Juarj Herz frappe fort pour transcender un sujet corrosif en quête spirituelle pour son personnage. Expérimental, L’incinérateur de cadavre parle d’un pays écartelé entre des libertés bridées et des privations autorisées ; une nation en mal d’identité. Un film charnière à découvrir, une expérience cinématographique à appréhender.
Image
Restauré en 2019 à partir du négatif original, L’Incinérateur de cadavres joue merveilleusement sur ses nuances de noir et de gris (le film étant tourné en noir et blanc). La luminosité joue très bien sur les contrastes avec une belle résolution fignolée dans ses piquets. Le résultat permet de ne pas laisser de côté le grain original qui aurait pu être lissé. Une copie qui donne à la pellicule un beau coup de jeune.
Son
Le film garde son 2.0 mono d’origine. Comme pour l’image le travail effectué est limpide avec un effort constant sur la clarté des dialogues. Lorsque la musique prend le dessus, elle ne déséquilibre jamais la balance audio. Le résultat se manifeste par une bonne gestion acoustique, fidèle aux standards de son époque.
Interactivité
Quoi de mieux pour mieux découvrir le cinéma de Juraj Herz, que de se plonger dans son premier court-métrage, Brutalité à recourir, proposé en bonus ici. Déjà d’une belle maîtrise, on y trouve l’univers et le style particulier de son auteur. Son essai peut faire penser au futur cinéma d’Emir Kusturica. L’interactivité s’agrémente d’un module réalisé pour l’exploitation allemande du film en DVD sur les crematoriums où le cinéaste a tourné.
Un autre focus intéressant nous permet également de nous plonger dans l’histoire politique et la nouvelle vague tchécoslovaque où le pays est passé de « la normalisation au formatage communiste » comme nous dit Christian Paigneau, spécialiste du sujet.

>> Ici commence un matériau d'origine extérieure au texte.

(** Why a running estimator is killed, if it is. *)
Definition kill_reason (median_tpb median_lpb : option f64) (id : Z) (estimator : RunningEstimator)
    : option string :=
  if max_process_duration_secs config <? elapsed e id / SECOND
  then Some "exceeded maximum duration"
  else if 0 <? block_range estimator then
    if match median_tpb with
       | Some med_tpb =>
           f_gt (f_div (f_secs (elapsed e id)) (f_of_Z (block_range estimator)))
             (f_mul (f_of_Z RUNTIME_KILL_MULTIPLIER) med_tpb)
       | None => false
       end then Some "time per block exceeds median"
    else if match median_lpb with
            | Some med_lpb =>
                f_gt (f_div (f_of_Z (log_len e id)) (f_of_Z (block_range estimator)))
                  (f_mul (f_of_Z LOG_VOLUME_KILL_MULTIPLIER) med_lpb)
            | None => false
            end then Some "log size exceeds median"
    else None
  else None.

(** ** Progress *)

Definition save_progress (s : MonitorState) : MonitorState :=
  if write_progress e then
    with_file (Some {| last_contiguous := end_ (sequence_tracker s);
                       saved_retries := background_retries s |}) s
  else s.

Definition mark_game_completed (index : Z) (s : MonitorState) : MonitorState :=
  let old_end := end_ (sequence_tracker s) in
  let s := with_tracker (add index (sequence_tracker s)) s in
  if negb (end_ (sequence_tracker s) =? old_end) then save_progress s else s.

Definition push_completion (record : CompletionRecord) (s : MonitorState) : MonitorState :=
  if (max_history_length config =? 0)%nat then s
  else
    let h := completion_history s in
    let h := if (max_history_length config <=? length h)%nat then drop 1 h else h in
    with_history (h ++ [record]) s.

(** ** Retries *)

Definition next_background_wait (current max : Z) : Z :=
  Z.min (default max (duration_checked_mul current BACKGROUND_BACKOFF_MULTIPLIER)) max.

Definition saturating_mul32 (a b : Z) : Z := Z.min (a * b) u32_max.

Definition is_retry_of (i : Z) (bg : BackgroundRetry) : bool := game_index bg =? i.

(** The first entry of a game, changed. *)
Fixpoint update_first (i : Z) (f : BackgroundRetry -> BackgroundRetry) (l : list BackgroundRetry)
    : list BackgroundRetry :=
  match l with
  | [] => []
  | bg :: rest => if is_retry_of i bg then f bg :: rest else bg :: update_first i f rest
  end.

Definition maybe_requeue (i : Z) (k : AttemptKind) (created : Z) : M MonitorState unit := fun s =>
  match k with
  | Primary retries =>
      if retries <? max_retries config then
        let new_retries := retries + 1 in
        match twice ← duration_mul (initial_game_delay config) 2;
              delay ← duration_mul twice new_retries;
              time_add (instant_now e i) delay with
        | Ok at_ =>
            (with_pending ({| executable_at := at_; p_game_index := i; p_kind := Primary new_retries |}
                             :: pending_games s) s, Ok tt)
        | Err er => (s, Err er)
        | Panic => (s, Panic)
        end
      else if existsb (is_retry_of i) (background_retries s) then
        (mark_game_completed i s, Ok tt)
      else
        let primary_final_wait :=
          default (background_retry_max_age config)
            (duration_checked_mul (initial_game_delay config)
               (saturating_mul32 2 (Z.max 1 (max_retries config)))) in
        let wait := next_background_wait primary_final_wait (background_retry_max_age config) in
        match time_add (system_now e i) wait with
        | Ok at_ =>
            let s := with_background (background_retries s ++
                       [{| game_index := i; game_created_at := created; next_attempt_at := at_;
                           last_wait := wait; attempts := 0 |}]) s in
            (save_progress (mark_game_completed i s), Ok tt)
        | Err er => (s, Err er)
        | Panic => (s, Panic)
        end
  | Background n =>
      match find (is_retry_of i) (background_retries s) with
      | None => (s, Ok tt)
      | Some entry =>
          let wait := next_background_wait (last_wait entry) (background_retry_max_age config) in
          match time_add (system_now e i) wait with
          | Ok at_ =>
              let s := with_background (update_first i (fun bg =>
                {| game_index := game_index bg; game_created_at := game_created_at bg;
                   next_attempt_at := at_; last_wait := wait; attempts := n |}) (background_retries s)) s in
              (save_progress s, Ok tt)
          | Err er => (s, Err er)
          | Panic => (s, Panic)
          end
      end
  end.

(** ** Finished processes *)

(** The scan of the running processes. *)
Definition scan_process (median_tpb median_lpb : option f64) (p : Z * RunningEstimator)
    : option (Z * ProcessAction) :=
  let '(id, estimator) := p in
  match try_wait e (process estimator) with
  | Ok (Some success) =>
      Some (id, if success : bool then Success (elapsed e id) (block_range estimator)
                else Retry "exit status")
  | Ok None => reason ← kill_reason median_tpb median_lpb id estimator; Some (id, Kill reason)
  | _ => None
  end.

Definition not_game (i : Z) (bg : BackgroundRetry) : bool := negb (is_retry_of i bg).

Definition apply_action (id : Z) (action : ProcessAction) : M MonitorState unit := fun s =>
  match running_processes s !! id with
  | None => (s, Ok tt)
  | Some est =>
      let s := with_running (delete id (running_processes s)) s in
      match action with
      | Success duration range =>
          match kind est with
          | Primary _ =>
              let s := if 0 <? range
                       then push_completion {| c_duration := duration; log_size := log_len e id;
                                               c_block_range := range |} s
                       else s in
              (mark_game_completed id s, Ok tt)
          | Background _ =>
              (save_progress (with_background (List.filter (not_game id) (background_retries s)) s), Ok tt)
          end
      | Kill reason | Retry reason => maybe_requeue id (kind est) (est_created_at est) s
      end
  end.

Fixpoint apply_actions (actions : list (Z * ProcessAction)) : M MonitorState unit :=
  match actions with
  | [] => mret tt
  | (id, action) :: rest => _ ← apply_action id action; apply_actions rest
  end.

Definition cleanup_finished_processes : M MonitorState unit := fun s =>
  let tpb := median_time_per_block (completion_history s) in
  let lpb := median_log_per_block (completion_history s) in
  apply_actions (omap (scan_process tpb lpb) (iter_map (running_processes s))) s.

Definition aged (now : Z) (s : MonitorState) (bg : BackgroundRetry) : bool :=
  negb (bool_decide (is_Some (running_processes s !! game_index bg))) &&
  (background_retry_max_age config <? saturating_sub now (game_created_at bg)).

(** [now] is read once. *)
Definition evict_aged_background_retries (now : Z) (s : MonitorState) : MonitorState :=
  let kept := List.filter (fun bg => negb (aged now s bg)) (background_retries s) in
  let evicted := (length (background_retries s) - length kept)%nat in
  let s := with_background kept s in
  if (0 <? evicted)%nat then save_progress s else s.

(** ** Spawning *)

Definition can_spawn_new (s : MonitorState) : bool :=
  (size (running_processes s) <? max_concurrent config)%nat.

Definition not_pending (i : Z) (p : PendingGame) : bool := negb (p_game_index p =? i).

Definition handle_wrong_game_type (i : Z) (k : AttemptKind) (s : MonitorState) : MonitorState :=
  match k with
  | Primary _ => mark_game_completed i (with_pending (List.filter (not_pending i) (pending_games s)) s)
  | Background _ => save_progress (with_background (List.filter (not_game i) (background_retries s)) s)
  end.

(** [FetchGameError]: [None] is [WrongGameType], an [Err] [Other]. *)
Definition fetch_game_data (i : Z) : outcome (option GameData) :=
  game_info ← gameAtIndex e i;
  if negb (gi_gameType game_info =? GAME_TYPE) then Ok None
  else
    let address := gi_proxy game_info in
    created ← time_add 0 (from_secs (gi_timestamp game_info));
    end_block ← l2BlockNumber e address ≫= to_u64;
    start_block ← startingBlockNumber e address ≫= to_u64;
    l1_head ← l1Head e address;
    Ok (Some {| gd_game_index := i; game_address := address; start_block := start_block; end_block := end_block;
                l1_head := l1_head; created_at := created |}).

Definition spawn_cost_estimator (game_data : GameData) : outcome unit :=
  spawn_command e
    {| cmd_start := start_block game_data; cmd_end := end_block game_data;
       cmd_batch_size := Z.min (batch_size config) (game_block_range game_data);
       cmd_l1_head := l1_head game_data |}.

Definition spawn_game (i : Z) (k : AttemptKind) : M MonitorState SpawnOutcome := fun s =>
  match fetch_game_data i with
  | Ok None => (handle_wrong_game_type i k s, Ok WrongGameType)
  | Err _ => (s, Ok FetchFailed)
  | Panic => (s, Panic)
  | Ok (Some game_data) =>
      match l2_finalized e i with
      | Ok None | Err _ => (s, Ok FetchFailed)
      | Panic => (s, Panic)
      | Ok (Some l2_finalized_block) =>
          if l2_finalized_block <? end_block game_data then (s, Ok L2Behind)
          else
            match spawn_cost_estimator game_data with
            | Ok _ =>
                let est := {| started_at := instant_now e i; process := children s;
                              block_range := game_block_range game_data; kind := k;
                              est_created_at := created_at game_data |} in
                let s := with_child (with_running (<[i := est]> (running_processes s)) s) in
                let s := match k with
                         | Primary _ => with_pending (List.filter (not_pending i) (pending_games s)) s
                         | Background _ => s
                         end in
                (s, Ok Spawned)
            | Err er => (s, Err er)
            | Panic => (s, Panic)
            end
      end
  end.

(** The candidates in turn; [false] is [continue 'outer]. *)
Fixpoint spawn_all (candidates : list (Z * AttemptKind)) : M MonitorState bool := fun s =>
  match candidates with
  | [] => (s, Ok true)
  | (i, k) :: rest =>
      if negb (can_spawn_new s) then (s, Ok true)
      else
        match spawn_game i k s with
        | (s, Ok FetchFailed) => (s, Ok false)
        | (s, Ok _) => spawn_all rest s
        | (s, Err er) => (s, Err er)
        | (s, Panic) => (s, Panic)
        end
  end.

L’édition se complète enfin par un interview du metteur en scène donnée en 2005 ainsi que sur un retour sur sa carrière, passant en revue sa jeunesse, les camps de concentration qu’il a traversé jusqu’à son parcours de cinéaste. Si les intervenants manquent de dynamisme, leurs éclairages sont les bienvenus.
Liste des bonus
« Brutalités récupérées », 1er court métrage de Juraj Herz 1965, (32’), « This Way to the Cooling Chamber » : Documentaire de Daniel Bird (22’), Interview de Juraj Herz, Stanislav Milota et Vlasta Chramostová (16’), « Histoire, politique et Nouvelle Vague tchécoslovaque » par Christian Paigneau, réalisateur de « Un contre de fées tchécoslovaques » (38’), « Juraj Herz et L’Incinérateur de cadavres » par Christian Paigneau et Garance Fromont, chercheuse et enseignante en cinéma spécialiste de la Nouvelle Vague tchécoslovaque (55’), Analyse esthétique par Garance Fromont (10’).